Le Prêtre Kuroe avait donné à Sœur Yuuri une épée d'aspect très cher pour l'autodéfense, mais j'en doutais qu'elle puisse l'utiliser correctement avec sa seule main gauche. Même si elle avait eu tous ses membres, il était difficile d'imaginer une fillette éthérée comme Sœur Yuuri, que moi, en tant que femme, je voulais protéger de ma vie, maniant l'épée avec adresse.
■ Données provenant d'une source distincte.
Lemma submit_after_fetch_witness :
  snd (submitAlerts (λ _, SubmitRejected "offline")
         (fetchPatients (Replied 200 (Payload (Some [firstRecord])))
            {| alerts := classify []; loadingPatients := false;
               patientError := None; submitResult := None |}))
    = [alertsPayload (classify [firstRecord])] /\
  snd (submitAlerts (λ _, SubmitRejected "offline")
         (fetchPatients (Replied 200 (Payload (Some [])))
            {| alerts := classify []; loadingPatients := false;
               patientError := None; submitResult := None |}))
    = [].
Proof.
  split.
  - apply (proj2 (submit_after_fetch _ 200 [firstRecord] _ ltac:(split; discriminate))).
    discriminate.
  - apply (proj1 (submit_after_fetch _ 200 [] _ ltac:(split; discriminate))).
    reflexivity.
Defined.

(** X21.  A fetch that fails (the request rejected, a status outside
    200..299, or a body that is not JSON) reports an error and leaves the
    alert lists as they were, so a later click on submit posts what an
    earlier fetch found. *)
Theorem failed_fetch_keeps_alerts (post : AssessmentPayload -> SubmitReply)
    (reply : Reply) (ui : Ui) :
  refreshFailed reply = true ->
  alerts (fetchPatients reply ui) = alerts ui /\
  patientError (fetchPatients reply ui) <> None /\
  snd (submitAlerts post (fetchPatients reply ui)) = snd (submitAlerts post ui).
Proof.
  intros Hfail.
  assert (Hkeep : alerts (fetchPatients reply ui) = alerts ui
                  /\ patientError (fetchPatients reply ui) <> None).
  { unfold fetchPatients, refreshFailed in *.
    destruct reply as [message | status json]; [now split |].
    destruct (negb ((200 <=? status) && (status <=? 299))); [now split |].
    destruct json; [now split | discriminate]. }
  destruct Hkeep as [Ha He]. split; [exact Ha |]. split; [exact He |].
  unfold submitAlerts. rewrite Ha.
  now destruct (totalPatients (alerts ui)).
Qed.

Lemma failed_fetch_keeps_alerts_witness :
  snd (submitAlerts (λ _, SubmitRejected "offline")
         (fetchPatients (Replied 500 (Payload None))
            {| alerts := classify [firstRecord]; loadingPatients := false;
               patientError := None; submitResult := None |}))
    = [alertsPayload (classify [firstRecord])].
Proof.
  exact (proj2 (proj2 (failed_fetch_keeps_alerts (λ _, SubmitRejected "offline")
                         (Replied 500 (Payload None))
                         {| alerts := classify [firstRecord]; loadingPatients := false;
                            patientError := None; submitResult := None |}
                         eq_refl))).
Defined.

(** ** Reading a blood pressure *)

Lemma splitChars_without (sep : ascii) (cs : list ascii) :
  existsb (Ascii.eqb sep) cs = false -> Text.splitChars sep cs = [cs].
Proof.
  induction cs as [| c cs IH]; simpl; [reflexivity |].
  intros [Hc Hcs]%orb_false_iff. rewrite Ascii.eqb_sym, Hc.
  now rewrite (IH Hcs).
Qed.

Lemma splitChars_with (sep : ascii) (cs : list ascii) :
  existsb (Ascii.eqb sep) cs = true ->
  exists a b rest, Text.splitChars sep cs = a :: b :: rest.
Proof.
  induction cs as [| c cs IH]; simpl; [discriminate |].
  rewrite (Ascii.eqb_sym sep c). destruct (Ascii.eqb c sep).
  - intros _. destruct cs as [| c' cs']; simpl; [now exists [], [], [] |].
    destruct (Ascii.eqb c' sep); [now eexists [], [], _ |].
    destruct (Text.splitChars sep cs'); now eexists [], _, _.
  - simpl. intros (a & b & rest & ->)%IH. now exists (c :: a), b, rest.
Qed.

Lemma split_cases (sep : ascii) (s : string) :
  if Text.includes sep s
  then exists a b rest, Text.split sep s = a :: b :: rest
  else exists a, Text.split sep s = [a].
Proof.
  unfold Text.includes, Text.split.
  destruct (existsb (Ascii.eqb sep) (list_ascii_of_string s)) eqn:E.
  - destruct (splitChars_with sep _ E) as (a & b & rest & ->).
    simpl. now eexists _, _, _.
  - rewrite (splitChars_without sep _ E). simpl. now eexists.
Qed.

Lemma parseNumber_empty : parseNumber "" = None.
Proof. reflexivity. Qed.

Lemma reading_of_parts (s a b : string) (rest : list string) (x y : Q) :
  Text.split "/" (Text.trim s) = a :: b :: rest ->
  parseNumber a = Some x -> parseNumber b = Some y ->
  parseBloodPressureReading (JString s) =
    {| systolic := Some (Text.String_of_number x);
       diastolic := Some (Text.String_of_number y);
       valid := true |}.
Proof.
  intros Hsplit Ha Hb. unfold parseBloodPressureReading.
  pose proof (split_cases "/" (Text.trim s)) as Hc.
  destruct (Text.includes "/" (Text.trim s)).
  - rewrite Hsplit. simpl.
    assert (Hna : bool_decide (a = "") = false).
    { apply bool_decide_eq_false. intros ->. now rewrite parseNumber_empty in Ha. }
    assert (Hnb : bool_decide (b = "") = false).
    { apply bool_decide_eq_false. intros ->. now rewrite parseNumber_empty in Hb. }
    rewrite Hna, Hnb, Ha, Hb. reflexivity.
  - destruct Hc as [c Hc]. rewrite Hc in Hsplit. discriminate.
Qed.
Nous sommes les seuls à pouvoir les protéger. Avec cette pensée en tête, nous brandîmes tous une épée, une lance et une torche allumée contre le nombre sans cesse croissant de pieuvres. Au début, elles ne semblaient venir que de la route, mais je remarquai alors que des tentacules commençaient à ramper vers nous depuis la forêt de part et d'autre de la route.
Je me souviens avoir entendu le dicton « la guerre est dans les nombres » en classe il y a quelque temps. Je comprenais maintenant ce que cela voulait dire.
« Oh, le brouillard… »
Et le brouillard, qui n'avait atteint que nos genoux jusqu'ici, montait maintenant jusqu'à la taille.
Quand j'avais quitté le village, j'avais remarqué que ce brouillard venait du sol, s'élevant comme l'eau d'une rivière en crue. Au début, il atteignait à peine nos chevilles, mais quand les villageois avaient commencé à sortir par la porte, il était à nos épaules. Et maintenant, nous pouvions affirmer en toute confiance que la 203e colonie de ravitaillement, qui aurait dû être parfaitement visible depuis notre position, était entourée par une énorme masse de brouillard, comme si un nuage gigantesque s'était abattu du ciel sur elle.
J'étais sûre qu'encore maintenant, d'autres de ces monstres horrifiants se tortillaient à l'intérieur des murs du village enveloppé.
En d'autres termes, ce brouillard était l'habitat des Gloutons Octos. Puisque le brouillard était encore relativement bas et près du sol, nous pouvions les attaquer sans trop de mal, mais le moment où tout serait recouvert de brouillard, la seule façon de survivre serait de le secouer et de fuir pour nos vies.
« Hé, dépêchez-vous ! Dégagez d'ici, vite ! »
Suivant les aboiements de Ryan, je remarquai que le convoi accélérait, quoique légèrement. Cependant, je ne pensais toujours pas que nous allions distancer ce brouillard de sitôt.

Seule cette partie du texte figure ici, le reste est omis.